-- INSTRUCTIONS FOR THE TASK --
Print exactly those lines that run from the beginning of the data to the line bearing "- intros [[[id s] a] c] out", inclusive.

Stored data:
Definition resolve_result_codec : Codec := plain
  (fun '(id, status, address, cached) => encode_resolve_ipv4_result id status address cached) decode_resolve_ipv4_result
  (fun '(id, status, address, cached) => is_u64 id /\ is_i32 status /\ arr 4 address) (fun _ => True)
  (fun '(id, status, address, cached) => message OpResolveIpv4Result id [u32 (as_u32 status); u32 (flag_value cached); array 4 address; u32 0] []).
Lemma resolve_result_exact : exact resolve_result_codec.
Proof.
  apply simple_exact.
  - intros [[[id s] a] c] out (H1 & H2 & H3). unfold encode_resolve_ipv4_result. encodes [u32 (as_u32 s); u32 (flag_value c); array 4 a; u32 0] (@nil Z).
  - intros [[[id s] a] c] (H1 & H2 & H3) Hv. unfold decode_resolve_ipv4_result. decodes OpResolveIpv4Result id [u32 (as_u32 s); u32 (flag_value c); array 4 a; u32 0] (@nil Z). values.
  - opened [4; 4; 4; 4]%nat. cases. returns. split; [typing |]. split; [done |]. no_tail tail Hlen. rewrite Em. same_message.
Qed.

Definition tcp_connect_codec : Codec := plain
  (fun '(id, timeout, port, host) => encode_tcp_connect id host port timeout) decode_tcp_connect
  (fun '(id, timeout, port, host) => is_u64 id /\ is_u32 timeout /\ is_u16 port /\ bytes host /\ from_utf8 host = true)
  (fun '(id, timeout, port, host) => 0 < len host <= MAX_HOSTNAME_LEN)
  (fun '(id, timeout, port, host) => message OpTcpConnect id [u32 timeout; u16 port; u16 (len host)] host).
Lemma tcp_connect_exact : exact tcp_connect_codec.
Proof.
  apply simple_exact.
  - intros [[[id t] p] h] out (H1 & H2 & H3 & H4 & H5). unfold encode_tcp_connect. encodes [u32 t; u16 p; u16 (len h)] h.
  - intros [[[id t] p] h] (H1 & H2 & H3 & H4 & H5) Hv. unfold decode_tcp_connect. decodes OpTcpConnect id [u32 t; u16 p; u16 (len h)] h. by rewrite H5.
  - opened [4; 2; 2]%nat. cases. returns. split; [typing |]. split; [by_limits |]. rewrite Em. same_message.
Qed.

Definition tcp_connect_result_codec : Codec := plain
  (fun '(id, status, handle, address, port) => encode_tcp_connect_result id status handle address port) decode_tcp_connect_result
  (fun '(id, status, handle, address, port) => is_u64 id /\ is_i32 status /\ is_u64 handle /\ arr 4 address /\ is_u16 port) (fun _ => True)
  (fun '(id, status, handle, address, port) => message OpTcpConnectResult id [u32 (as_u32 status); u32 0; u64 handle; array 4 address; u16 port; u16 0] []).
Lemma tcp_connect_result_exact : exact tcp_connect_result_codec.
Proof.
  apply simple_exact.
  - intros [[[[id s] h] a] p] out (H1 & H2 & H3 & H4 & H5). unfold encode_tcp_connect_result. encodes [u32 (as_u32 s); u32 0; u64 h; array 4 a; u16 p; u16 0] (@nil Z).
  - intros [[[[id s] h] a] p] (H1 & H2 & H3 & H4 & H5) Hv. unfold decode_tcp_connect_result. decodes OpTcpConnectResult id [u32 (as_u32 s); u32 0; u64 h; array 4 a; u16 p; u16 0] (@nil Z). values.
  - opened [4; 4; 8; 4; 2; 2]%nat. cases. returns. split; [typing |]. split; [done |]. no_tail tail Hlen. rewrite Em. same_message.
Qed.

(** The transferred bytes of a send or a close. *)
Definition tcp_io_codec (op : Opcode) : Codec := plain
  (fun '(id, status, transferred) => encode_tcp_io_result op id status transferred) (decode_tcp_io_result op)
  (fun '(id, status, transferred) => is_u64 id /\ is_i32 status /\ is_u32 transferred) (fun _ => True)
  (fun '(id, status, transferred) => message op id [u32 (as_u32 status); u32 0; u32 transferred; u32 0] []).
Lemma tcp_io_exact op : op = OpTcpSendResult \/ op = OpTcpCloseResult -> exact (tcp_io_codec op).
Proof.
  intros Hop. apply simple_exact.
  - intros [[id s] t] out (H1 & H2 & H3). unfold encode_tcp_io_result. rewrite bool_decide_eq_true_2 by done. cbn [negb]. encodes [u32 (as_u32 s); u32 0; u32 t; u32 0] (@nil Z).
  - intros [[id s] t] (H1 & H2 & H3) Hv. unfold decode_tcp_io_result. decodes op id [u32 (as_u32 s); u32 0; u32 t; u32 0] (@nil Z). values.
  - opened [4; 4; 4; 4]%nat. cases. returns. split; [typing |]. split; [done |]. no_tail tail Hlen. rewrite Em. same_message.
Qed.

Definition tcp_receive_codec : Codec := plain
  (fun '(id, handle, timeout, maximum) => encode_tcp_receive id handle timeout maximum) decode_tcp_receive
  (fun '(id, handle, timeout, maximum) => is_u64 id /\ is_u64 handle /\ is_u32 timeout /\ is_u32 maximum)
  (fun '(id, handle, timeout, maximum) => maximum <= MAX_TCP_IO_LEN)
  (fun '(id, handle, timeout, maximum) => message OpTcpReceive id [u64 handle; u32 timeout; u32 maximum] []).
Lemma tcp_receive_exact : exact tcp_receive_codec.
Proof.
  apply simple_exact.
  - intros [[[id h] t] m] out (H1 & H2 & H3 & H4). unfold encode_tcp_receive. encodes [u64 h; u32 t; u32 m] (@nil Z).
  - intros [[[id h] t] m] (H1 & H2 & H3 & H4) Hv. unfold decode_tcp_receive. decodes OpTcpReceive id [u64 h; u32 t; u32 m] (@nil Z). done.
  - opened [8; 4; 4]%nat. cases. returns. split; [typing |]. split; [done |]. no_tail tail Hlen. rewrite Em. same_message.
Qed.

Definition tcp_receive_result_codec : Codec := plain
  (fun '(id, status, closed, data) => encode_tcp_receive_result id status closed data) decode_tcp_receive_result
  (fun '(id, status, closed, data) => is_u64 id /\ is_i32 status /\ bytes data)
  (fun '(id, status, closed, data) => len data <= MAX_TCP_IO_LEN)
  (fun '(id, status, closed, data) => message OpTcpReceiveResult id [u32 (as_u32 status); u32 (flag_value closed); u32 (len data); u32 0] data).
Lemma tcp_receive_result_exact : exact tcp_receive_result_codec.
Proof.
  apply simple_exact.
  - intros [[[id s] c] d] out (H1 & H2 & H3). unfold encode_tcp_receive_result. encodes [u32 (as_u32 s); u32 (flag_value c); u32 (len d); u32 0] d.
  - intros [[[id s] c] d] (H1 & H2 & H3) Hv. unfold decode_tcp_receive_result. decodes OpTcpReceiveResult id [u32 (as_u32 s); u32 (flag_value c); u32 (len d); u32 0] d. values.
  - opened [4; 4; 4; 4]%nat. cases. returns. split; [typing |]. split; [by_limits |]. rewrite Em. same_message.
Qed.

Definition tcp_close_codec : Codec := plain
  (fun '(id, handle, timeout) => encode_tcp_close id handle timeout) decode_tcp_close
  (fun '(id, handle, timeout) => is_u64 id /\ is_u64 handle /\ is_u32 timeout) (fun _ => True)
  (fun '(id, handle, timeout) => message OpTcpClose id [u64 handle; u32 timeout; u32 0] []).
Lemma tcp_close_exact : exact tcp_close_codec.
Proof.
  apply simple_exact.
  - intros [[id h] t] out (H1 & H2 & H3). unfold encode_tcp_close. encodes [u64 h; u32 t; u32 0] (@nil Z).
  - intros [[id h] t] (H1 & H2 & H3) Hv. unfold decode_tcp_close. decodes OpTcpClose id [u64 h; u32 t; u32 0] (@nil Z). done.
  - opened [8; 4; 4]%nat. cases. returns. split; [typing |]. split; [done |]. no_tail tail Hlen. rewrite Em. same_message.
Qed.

-- WRITTEN SOLUTION --
Definition resolve_result_codec : Codec := plain
  (fun '(id, status, address, cached) => encode_resolve_ipv4_result id status address cached) decode_resolve_ipv4_result
  (fun '(id, status, address, cached) => is_u64 id /\ is_i32 status /\ arr 4 address) (fun _ => True)
  (fun '(id, status, address, cached) => message OpResolveIpv4Result id [u32 (as_u32 status); u32 (flag_value cached); array 4 address; u32 0] []).
Lemma resolve_result_exact : exact resolve_result_codec.
Proof.
  apply simple_exact.
  - intros [[[id s] a] c] out (H1 & H2 & H3). unfold encode_resolve_ipv4_result. encodes [u32 (as_u32 s); u32 (flag_value c); array 4 a; u32 0] (@nil Z).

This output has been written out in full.